Hysterical Man: 4 Lessons Learned Preparing For Middle Surgery

I’ve been processing the prospect of a hysterectomy for the past year. I’m at the point where I definitely want the surgery and will probably schedule it as soon as I don’t have a bunch more urgent stuff demanding my attention (i.e. when the semester is over). I have to say it’s been an excruciatingly painful aspect of my transition. A few thoughts on where I’m at and how I got here.

Mules are also sterile, and this one is ready for a nap. I guess there’s just something about being between categories. Photo: David Shankbone.

1. Sterility is a really big deal. When I went in to get a prescription for testosterone, my doctor asked me if I wanted to preserve the possibility of having a biological child. I was like, um, yeah, hell no. I was also 21 years old and way more concerned with paying for beer that night than with being a parent someday.

Letting go of the possibility of having a biological child has been the hardest and most heart-wrenching aspect of this experience. I don’t want to use any of the options available to me for having genetic offspring. There are so many reasons for this, I don’t even want to get into it. Suffice to say that even though I don’t want to use what I’ve got–just the prospect makes me queasy–it’s still hard to let it go. It means letting go of the fantasy that I could ever be a biological father. In confronting this reality, I have felt disappointed, cheated, and humiliated. I have felt left out of the great dance of life, a lonely alien. It feels strange to be so sad, yet so repulsed by the options that are open to me.

2. I am in profound denial about my body. I have never accepted the fact that I was born with a female body. I have to admit that I just straight up do not believe it, to this very day. There’s some pretty solid evidence for my view in that I am, you know, a man. Again I ask, WTF God? WTF?

This is a very deep-seated belief that is beyond all logic and is extremely resistant to change. As far as I can tell, I have always carried the worldview that I am male and it seems I always will. This is the reason approaching hysterectomy has been so painful–it has forced me to experience the cognitive dissonance of being transsexual in a whole new horrible way.

My take on this is, to paraphrase Eckhart Tolle, when you can’t accept, accept your non-acceptance. I accept that I am a trans man, that I have a view of my body as male that is not going to change, and that the thing I can change is my body. I accept that I cannot be a good custodian to female reproductive organs. It’s just not realistic for me at all. So a hysterectomy is something I can do for myself and for my health, out of love.

3. Grieving is necessary. I spent a good while feeling heartbroken about my status as soon-to-be-sterile and never having the option to be a biological father. This was an absolutely essential process for me. It’s normal to grieve over this kind of thing, and we need to allow ourselves the space and time to fully go there.

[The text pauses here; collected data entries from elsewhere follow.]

(** [sign] on a well-formed signature string. *)
Lemma sign_rpc_signature fmt web3 account hash rs ss d1 d2 :
  FormatterLaws fmt ->
  String.length rs = 64%nat -> String.length ss = 64%nat ->
  is_hex ss = true -> is_hex_digit d1 = true -> is_hex_digit d2 = true ->
  eth_sign web3 hash account
  = Success ("0x" +:+ rs +:+ ss +:+ String d1 (String d2 "")) ->
  sign fmt web3 account hash
  = ([EthSign hash account],
     Resolved (SignResult {| Sig.r := "0x" +:+ rs;
                             Sig.s := "0x" +:+ ss;
                             Sig.v := JS.Num (normalized_v (hex_byte d1 d2)) |})).
Proof.
  intros [Hprefix Hnum] HR HS HhexS Hd1 Hd2 Hsign.
  destruct (slice_rpc_layout rs ss (String d1 (String d2 "")) HR HS)
    as (Hr & Hs & Hv).
  specialize (Hv eq_refl).
  unfold sign, request. rewrite Hsign.
  cbn [await emit callback]. rewrite Hr, Hs, Hv, !Hprefix.
  rewrite (is_hex_no_prefix ss HhexS).
  rewrite (is_hex_no_prefix (String d1 (String d2 ""))) by
    (cbn; now rewrite Hd1, Hd2).
  cbn [JS.sync_bind].
  change ("0x" +:+ String d1 (String d2 ""))
    with (String "0" (String "x" (String d1 (String d2 "")))).
  rewrite (Hnum d1 d2 Hd1 Hd2). unfold normalized_v, JS.strict_eq_lit.
  destruct ((hex_byte d1 d2 =? 0) || (hex_byte d1 d2 =? 1)) eqn:E;
    [|reflexivity].
  rewrite add_exact; [reflexivity|].
  apply orb_true_iff in E as [E|E]; apply Z.eqb_eq in E; rewrite E;
    vm_compute; discriminate.
Qed.

Lemma sample_formatter_laws : FormatterLaws Sample.fmt.
Proof.
  split.
  - reflexivity.
  - intros d1 d2 H1 H2. cbn. now rewrite H1, H2.
Qed.

(** C5 (amended).  On a raw RPC signature string -- [0x], 64 hex digits of r, 64
    of s, two of v -- [sign] resolves with r = the first 32 bytes, s = the
    next 32, and v = the final byte, plus 27 exactly when that byte is 0
    or 1.  A byte in {0,1,27,28} hence gives v in {27,28}, and a
    signature arriving with v in {0,1} gives the same (r,s,v) as the same
    signature carrying v + 27. *)
Theorem sign_splits_and_normalizes_v fmt web3 account hash rs ss d1 d2 :
  FormatterLaws fmt ->
  String.length rs = 64%nat -> String.length ss = 64%nat ->
  is_hex ss = true -> is_hex_digit d1 = true -> is_hex_digit d2 = true ->
  eth_sign web3 hash account
  = Success ("0x" +:+ rs +:+ ss +:+ String d1 (String d2 "")) ->
  let b := hex_byte d1 d2 in
  let v := if (b =? 0) || (b =? 1) then b + 27 else b in
  sign fmt web3 account hash
  = ([EthSign hash account],
     Resolved (SignResult {| Sig.r := "0x" +:+ rs;
                             Sig.s := "0x" +:+ ss;
                             Sig.v := JS.Num v |})) /\
  (b = 0 \/ b = 1 \/ b = 27 \/ b = 28 -> v = 27 \/ v = 28) /\
  (forall web3' hash' e1 e2,
     is_hex_digit e1 = true -> is_hex_digit e2 = true ->
     eth_sign web3' hash' account
     = Success ("0x" +:+ rs +:+ ss +:+ String e1 (String e2 "")) ->
     b = 0 \/ b = 1 ->
     hex_byte e1 e2 = b + 27 ->
     outcome (sign fmt web3' account hash')
     = outcome (sign fmt web3 account hash)).
Proof.
  intros Hlaws HR HS HhexS Hd1 Hd2 Hsign b v.
  pose proof (sign_rpc_signature fmt web3 account hash rs ss d1 d2
                Hlaws HR HS HhexS Hd1 Hd2 Hsign) as Heq.
  split; [exact Heq|split].
  - subst v. intros [Hb|[Hb|[Hb|Hb]]]; rewrite Hb; cbn; lia.
  - intros web3' hash' e1 e2 He1 He2 Hsign' Hb Hbyte.
    rewrite Heq,
      (sign_rpc_signature fmt web3' account hash' rs ss e1 e2
         Hlaws HR HS HhexS He1 He2 Hsign').
    cbn. rewrite Hbyte. fold b. unfold normalized_v.
    destruct Hb as [Hb|Hb]; rewrite Hb; reflexivity.
Qed.

(** A Ledger signature ending in [00] and the same signature ending in
    [1b] both give v = 27. *)
Lemma sign_splits_and_normalizes_v_witness :
  let ledger := Sample.provider (Success (Sample.rpc_sig "00"))
                  (Failure Sample.reverted) Sample.no_contract in
  let other := Sample.provider (Success (Sample.rpc_sig "1b"))
                 (Failure Sample.reverted) Sample.no_contract in
  outcome (sign Sample.fmt ledger Sample.account "0x00")
  = Resolved (SignResult {| Sig.r := "0x" +:+ Sample.r64;
                            Sig.s := "0x" +:+ Sample.s64;
                            Sig.v := JS.Num 27 |}) /\
  outcome (sign Sample.fmt other Sample.account "0x00")
  = outcome (sign Sample.fmt ledger Sample.account "0x00").
Proof.
  intros ledger other.
  destruct (sign_splits_and_normalizes_v Sample.fmt ledger Sample.account
              "0x00" Sample.r64 Sample.s64 "0"%char "0"%char
              sample_formatter_laws eq_refl eq_refl eq_refl eq_refl eq_refl
              eq_refl) as (Heq & _ & Hsame).
  split.
  - rewrite Heq. reflexivity.
  - apply (Hsame other "0x00" "1"%char "b"%char eq_refl eq_refl eq_refl).
    + left. reflexivity.
    + reflexivity.
Defined.

(** A delivered signature whose final byte is [02]: v stays 2. *)
Lemma resulting_v_in_27_28_counterexample :
  ~ resulting_v_in_27_28 Sample.fmt
      (Sample.provider (Success (Sample.rpc_sig "02"))
         (Failure Sample.reverted) Sample.no_contract)
      Sample.account "0x00".
Proof.
  intros H.
  destruct (H Sample.r64 Sample.s64 "0"%char "2"%char
              eq_refl eq_refl eq_refl eq_refl eq_refl eq_refl eq_refl)
    as (sg & Hout & Hv).
  vm_compute in Hout. injection Hout as <-.
  destruct Hv as [Hv|Hv]; discriminate Hv.
Qed.

(** ** The registry lookup (C6) *)

Lemma valid_resolved_true (st : Settle Valid) :
  (exists valid, st = Resolved valid /\ valid_result valid = true) <->
  st = Resolved (ValidResult true).
Proof.
  split.
  - intros ([[]|] & -> & Hv); cbn in Hv; congruence.
  - intros ->. exists (ValidResult true). split; reflexivity.
Qed.

(** C6.  [mykeyWalletValid] sends one request, whatever its arguments: a
    call to the fixed registry contract with [getKeyData] encoded on the
    account and the index 3.  It reports a verification exactly when that
    call succeeds and the address recovered from
    [hashPersonalMessage(keccak256(msg))] and the signature's (v, r, s)
    equals, up to letter case, the address the registry returned -- the
    account enters only as the argument of the lookup. *)
Theorem mykeyWalletValid_checks_registry_key fmt util abi web3 account msg sig :
  let data :=
    encodeInputs abi "getKeyData"
      [("_account", JS.Str account); ("_index", JS.Number (JS.Num 3))] in
  let hash :=
    hashPersonalMessage util (keccak256 util (toBuffer fmt (JS.Str msg))) in
  let run := mykeyWalletValid fmt util abi web3 account msg sig in
  trace run
  = [Enter MyKeyRegistryValid;
     EthCall "0xADc92d1fD878580579716d944eF3460E241604b7" data] /\
  (verified run <->
   exists res signature address pub,
     eth_call web3 "0xADc92d1fD878580579716d944eF3460E241604b7" data
     = Success res /\
     fromRpcSig util sig = JS.Returns signature /\
     addHexPrefix fmt (JS.first (decodeOutputs abi "getKeyData" res))
     = JS.Returns address /\
     ecrecover util hash (sig_v signature) (sig_r signature) (sig_s signature)
     = JS.Returns pub /\
     JS.toLowerCase (toHex fmt (pubToAddress util pub))
     = JS.toLowerCase address).
Proof.
  intros data hash run. split.
  - apply mykeyWalletValid_trace.
  - unfold verified. rewrite valid_resolved_true.
    subst run. unfold mykeyWalletValid, request, outcome.
    fold data. change myKeyContract
      with "0xADc92d1fD878580579716d944eF3460E241604b7".
    destruct (eth_call web3 _ data) as [err|res]; cbn.
    { split; [discriminate | intros (? & ? & ? & ? & ? & _); discriminate]. }
    destruct (fromRpcSig util sig) as [signature|e]; cbn.
    2: { split; [discriminate | intros (? & ? & ? & ? & _ & ? & _);
                                 discriminate]. }
    destruct (addHexPrefix fmt _) as [address|e] eqn:Haddr; cbn.
    2: { split; [discriminate | intros (? & ? & ? & ? & Hres & _ & ? & _)].
         injection Hres as <-. congruence. }
    fold hash.
    destruct (ecrecover util hash _ _ _) as [pub|e] eqn:Hrec; cbn.
    2: { split; [discriminate
                | intros (? & ? & ? & ? & _ & Hsig & _ & ? & _)].
         injection Hsig as <-. congruence. }
    split.
    + intros H. injection H as H. apply String.eqb_eq in H.
      exists res, signature, address, pub. repeat split; assumption.
    + intros (res' & signature' & address' & pub' & Hres & Hsig & Ha & Hp & Heq).
      injection Hres as <-. injection Hsig as <-.
      rewrite Haddr in Ha. injection Ha as <-.
      rewrite Hrec in Hp. injection Hp as <-.
      apply String.eqb_eq in Heq. now rewrite Heq.
Qed.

I can now see that a lot of my grief is about lingering shame and pain around being trans, rather than about parenthood (though of some of it really does have to do with parenthood). I have an ingrained belief that being able to father a child has something to do with being a “real man.” I’m still dealing with this; cultural ideas like that are just hard to shake off.

4. Planning a family is about a lot more than gametes. As I began to see the light at the end of the tunnel of my grief, I got a reality check about my hopes to be a parent. Having a child is something I want to do with my wife, obviously, but it’s only recently that I’ve been able to really consider her feelings. In retrospect, I’ve been pretty myopic and selfish about the whole thing; but at the same time, I really could not have gotten to this point without moving through my grief.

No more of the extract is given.